» **WORK REQUIRED**
Set out exactly every line of the entries below, starting at the line that holds "- a pane is" and stopping after the line that holds "its panes are".

[Saved data entries]
(* ===== verification/Prelude.v ===== *)
(** * Verification of the omp-orchestrator dispatch path

    omp-orchestrator (crates/ under src/) hands units of work ("beads") to agents that
    live in terminal panes.  A dispatch crosses these parts, and this library models
    them in the order a packet meets them:

    - a pane is observed twice, and only positive proof makes it dispatchable
      (tick-monitor: [TickMonitor]; its guard, alarm and state file: [TickState]);
    - the claim on the bead is checked against the tracker and the identity registries
      (dispatch-claim-fence: [ClaimFence]);
    - the pane's present incarnation must admit the packet at the moment of sending
      (pane-dispatch-fence: [PaneFence]);
    - the packet is sent at most once under its key, and a crash is reconciled by
      reading (dispatch-saga: [Saga]);
    - the receiver is observed again (receiver-receipt: [Receipt]); transport, receiver
      and tracker are assessed together and a verdict published (ack-stage: [AckStage]);
    - a durable marker blocks a retry until three independent authorities agree
      (ack-spine/src/spine.rs, ledger.rs, ack.rs, authorities.rs: [AckSpine]);
    - the worker reports that it finished, silence is followed up, a close is judged by
      its reason (ack-spine/src/completion.rs, followup.rs, close_reason.rs:
      [Completion]);
    - the grader is never the implementer (dispatch-saga/src/grading.rs and m2.rs:
      [Grading]; grader-attribution-gate: [GraderGate]).

    The resident supervisor carries these parts out (omp-orchestrator/src/resident.rs):

    - the commands it runs, its clocks, its heartbeat, its ledger and the incarnations of
      its panes are one world, and what the outside answers is a function of the trace of
      effects ([Resident]).  A heartbeat row and a ledger row stand in the trace with
      whether they were written, an admission of a pane and a mail as effects of their
      own, so a fact about the trace is about what happened, not about what was tried;
    - a packet is rendered from a bead and admitted against stale documents
      (dispatch_packet.rs, mutation_minimality.rs, packet_admission.rs: [Packet]);
    - a dispatch is prepared ([Preflight]), sent through NTM and its durable receipt
      ([Transport]) or typed into a Codex pane, and the receiver is watched ([Receiver],
      with NTM's activity report, ntm-fleet-monitor/src/ntm.rs: [Activity]) until it is
      acknowledged or the window closes ([SendVerify]);
    - before a cycle observes, the target gate is asked (uds_target_gate.rs: [UdsGate]);
      what it observes, the monitor's answer, the plan documents, the build volume, the
      finished panes and the dispatch policy, is [Observe];
    - finished work is graded before new work is sent ([PeerGate]); the outcome of a
      dispatch is recorded, told and watched, and a close counts once it is read back
      ([Closeout]); the steps of both halves go to the spine (spine_emit.rs: [SpineEmit])
      and the cells of each dispatch to a row (ack-stage/src/cell_matrix.rs: [CellMatrix]);
    - one cycle composes all of these, and the supervisor repeats it ([Cycle]);
    - NTM is asked through one kernel (ntm-kernel: [NtmKernel]), and a pass over the panes
      says which can safely receive a dispatch (pane-dispatch-ready: [Ready]);
    - whether a composer holds typed text (composer-typed: [Composer]), who holds a bead
      (bead-holder: [BeadHolder]) and whether a dispatch has gone silent
      (dispatch-silence-watch: [SilenceWatch]) are judged apart.

    Around that path stands the loop that drives it:

    - the resident supervisor reads the fleet and decides what a cycle owes
      (omp-orchestrator/src/lib.rs: [Supervisor]); what it decides may owe a finding,
      spooled and filed until it is published (finding, finding-dispatch: [Findings]);
    - a durable marker in the pending directory fences each dispatch of the supervisor
      across crashes (omp-orchestrator/src/resident.rs: [Pending]);
    - the queue is ranked, and a peer is chosen to grade finished work
      (loop-queue-filter: [QueueSelect]);
    - what is ready is reconciled with the graph of the tracker (bead-availability:
      [Availability]), a priority that waits on a lower one is found ([Inversion]) and
      the quality of definitions measured ([DefinitionQuality]);
    - two oracles of one value are compared (oracle-compare, fleet-reconcile:
      [OracleCompare]) and idle panes matched with work (refill-idle-panes: [Refill]);
    - every bead has a lifecycle (ntm-fleet-monitor: [Lifecycle]), journaled in an
      append-only file it is resumed from ([LifeLedger], with the hold of a bead by
      another pane, omp-orchestrator/src/cross_pane_hold.rs), which other processes
      follow with a cursor ([LifeReader]);
    - a question for a human is asked once and its answer recorded (decision-ledger:
      [DecisionLedger]).

    ** How the code is represented

    Rust functions are Rocq functions.  [Result] is [result] below (the error first, a
    monad for the question-mark operator), [Option] is [option], [Vec] is [list],
    [u32], [u64] and [usize] are [N] with the operation of the code written out
    (saturating, wrapping or unchecked), [i64] and [i32] are [Z].  A [&mut] receiver is
    state passing: a method that may refuse is in the state-and-error monad [StM] below,
    which keeps the state a refusal leaves behind (ack-spine's asynchronous calls have
    a monad of their own, [AckSpine.M]).  A [String] is stdpp's string of bytes:
    [RustStr] models the [str] methods the code calls, characters included (a lead byte
    and its continuation bytes).  A parsed [serde_json::Value] is [Json.Json].

    What is not in the repository is a parameter: serde_json's parser and printer
    ([Json.SerdeJson], [Json.ToJson], with the laws [Json.JsonLaws]), the tables of
    characters beyond ASCII ([Json.Unicode]), the standard hasher, the transport of a saga ([Saga.Transport]), the process probe, the outside of the supervisor ([Resident.Env], [Resident.Host]), the
    JSON encoding of the durable marker ([AckSpine.MarkerCodec], with the round trip
    [AckSpine.MarkerRoundtrip] as its law), and the Debug rendering of one enum.  Clock
    readings, checkpoints of a cancelled context and the outcome of every file operation
    are arguments, so a theorem over all of them is about every schedule and fault.

    Loops over data are structural.  [RustStr.count_matches] and
    [QueueSelect.strip_go] have the length of the text as fuel: every step consumes a
    character, so it never runs out.  The bounded wait of [LifeReader] takes the number
    of polls that fit before its deadline, and [LifeReader.wait_terminates] shows that
    it ends within them.  [SendVerify.verify_loop] has the number of polls as fuel:
    [SendVerify.send_terminates] shows that 361 are enough, a window of 90 seconds with
    sleeps of a quarter second, when the clock does not run backwards.  [Inversion.walk]
    has the size of the index as fuel, since no bead is visited twice;
    [Observe.existing_ancestor] has the length of the path.  [Cycle.run_supervisor] has
    the number of ticks as fuel: its result [None] is a supervisor still running, and
    [Cycle.supervisor_only_observes] shows that one tick more than the configured bound
    is enough.

    ** What the theorems show

    - Safety: a run of a saga sends at most once whatever the crashes, and cannot be
      closed without one ([Saga.saga_sends_at_most_once],
      [Saga.no_close_without_crash]); a drained or stale incarnation is refused
      ([PaneFence]); no retry before three recorded authorities
      ([AckSpine.retry_needs_all_authorities]); a third repeated block carries an
      escalation, through the state file ([TickState.third_block_escalates]).
    - Safety of a dispatch, for every outside: the packet enters a pane at most four times
      ([SendVerify.sends_bounded], a bound an idle pane reaches), never before the ledger
      took the dispatch row and, directly after it, the pane's incarnation admitted
      ([SendVerify.nothing_sent_unjournaled]); it is prepared only on the tracker's answer
      that this very pane holds the bead ([Preflight.prepared_dispatch_rests_on]), accepted
      by NTM only with a durable record of this operation whose row is written
      ([Transport.ntm_send_accepted]) and delivered only with this pane's acknowledgement,
      read in this run, and a receiver row the ledger took
      ([SendVerify.delivered_is_acknowledged]).
    - Safety of a cycle, for every outside: as it is written, with no census handed to its
      observation, it never dispatches, and it ends without a refusal only at one of four
      halts before the decision ([Cycle.cycle_never_dispatches]); given a census, it does
      more than observe only on the grounds of a dispatch: each ground holds at a world
      the same run went through, in the order of the code, and the decision is over the
      very observation the run made ([Cycle.cycle_dispatch_rests_on]).  The decision
      itself is characterised exactly ([Supervisor.decide_dispatch_iff]).
    - Safety around a dispatch: a claimed grading rests on a receiver-verified bead and a
      grader that is not its receiver ([PeerGate.peer_claim_rests_on]); a close is read
      back, and refused while a listed reservation names the bead
      ([Closeout.closed_is_read_back]); an outcome is written to the heartbeat before it
      is told or mailed, and not told when it could not be written
      ([Closeout.result_recorded_first]); a bead is admitted to the queue only on the
      tracker's own answers ([Availability.live_admission_rests_on]).
    - Exact conditions of each decision, errors included: rendering and admitting a packet
      ([Packet.render_ok_iff], [Packet.admitted_iff]), the holder of a bead
      ([BeadHolder.bound_iff]), typed text ([Composer.is_typed_iff]), admission, claim
      authorisation, identity resolution, receipts, ack waits, the newest-wins read-back,
      the published verdict, close reasons and actors, routing.
    - Proof of idleness: the monitor calls a pane dispatchable only after two idle
      captures far enough apart ([TickMonitor.dispatchable_is_proven]); the readiness pass
      offers no pane at all under its own rules ([Ready.never_free]).
    - Crash recovery: a lifecycle resumed from its ledger is the lifecycle that wrote
      it ([LifeLedger.resume_recovers]); a retried row is replayed
      ([LifeLedger.retry_is_replayed]); one marker, one send ([Pending.no_double_send]);
      a reader delivers every row once ([LifeReader.reader_delivers_once]).
    - Refinement: the follow-up stage implements the completion classifier
      ([Completion.followup_implements_completion]) and the lifecycle of a bead
      implements its automaton ([Lifecycle.lifecycle_refines_automaton]); a closed bead
      was received and graded with evidence of this bead, pane and objective by a grader
      that is not its worker ([Lifecycle.closed_was_peer_graded]).
    - Termination and progress: the verification of a dispatch
      ([SendVerify.send_terminates]); the bounded wait of the reader
      ([LifeReader.wait_terminates]); a stale marker is retired and its bead can be
      dispatched again ([Pending.stale_fence_reopens]).
    - Selection: the dispatch order is the dispatchable part of the queue, nothing lost
      and nothing twice ([QueueSelect.dispatch_order_complete]); a grader is idle, is
      not the observer and did not work on the bead
      ([QueueSelect.peer_grade_assignment]); the priority inversions of the graph are
      exactly its inverted paths ([Inversion.inversions_exact]).
    - Well-formedness: every operation of the decision ledger keeps it auditable
      ([DecisionLedger.ledger_stays_auditable]); a saga's phases stay consistent
      ([Saga.saga_reachable_wf]).
    - Round trips: the monitor's state file, the completion row, the finding's spool, the
      idle token, the JSON lines of the step ledger, the recovered marker; the civil-time
      arithmetic is the Gregorian calendar ([AckStage.unix_from_civil_gregorian]).

    Where a theorem says what a routine computes, its statement does not use the routine:
    what a reader of a composer sees ([Composer.touches]), the rank of a bead
    ([QueueSelect.ranked_before]), the rows between two cursors
    ([LifeReader.rows_between]), an acknowledgement ([AckStage.acknowledges]), a
    reservation that names a bead ([Closeout.reserves]) and a census that passes
    ([Supervisor.census_passed]) are defined on their own.

    ** What is not modelled

    Subprocesses (tmux, ntm, br), the launch of threads, the command lines, and the
    gates that read the repository's own source text, the census of omp-orchestrator
    included.  In a cycle the census of the gates, the worker oracle, the publisher of
    findings, the receipt row of the tick, the mail client and the S1 emission are
    answers of the environment; lines printed for an operator are no effects, and
    neither are the reads of br behind the ready queue.  The installer, the inventories
    and the crates that lint the source are other programs of the repository.

    This file holds what all parts share: results, machine integers, list helpers, the
    tactics [split_cases] and [unbool], and the hint databases. *)

From stdpp Require Import base numbers list option relations strings gmap sorting.
From Stdlib Require Import NArith Lia.

Declare Scope rust_scope.
Delimit Scope rust_scope with rust.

» **TASK RESPONSE**
    - a pane is observed twice, and only positive proof makes it dispatchable
      (tick-monitor: [TickMonitor]; its guard, alarm and state file: [TickState]);
    - the claim on the bead is checked against the tracker and the identity registries
      (dispatch-claim-fence: [ClaimFence]);
    - the pane's present incarnation must admit the packet at the moment of sending
      (pane-dispatch-fence: [PaneFence]);
    - the packet is sent at most once under its key, and a crash is reconciled by
      reading (dispatch-saga: [Saga]);
    - the receiver is observed again (receiver-receipt: [Receipt]); transport, receiver
      and tracker are assessed together and a verdict published (ack-stage: [AckStage]);
    - a durable marker blocks a retry until three independent authorities agree
      (ack-spine/src/spine.rs, ledger.rs, ack.rs, authorities.rs: [AckSpine]);
    - the worker reports that it finished, silence is followed up, a close is judged by
      its reason (ack-spine/src/completion.rs, followup.rs, close_reason.rs:
      [Completion]);
    - the grader is never the implementer (dispatch-saga/src/grading.rs and m2.rs:
      [Grading]; grader-attribution-gate: [GraderGate]).

    The resident supervisor carries these parts out (omp-orchestrator/src/resident.rs):

    - the commands it runs, its clocks, its heartbeat, its ledger and the incarnations of
      its panes are one world, and what the outside answers is a function of the trace of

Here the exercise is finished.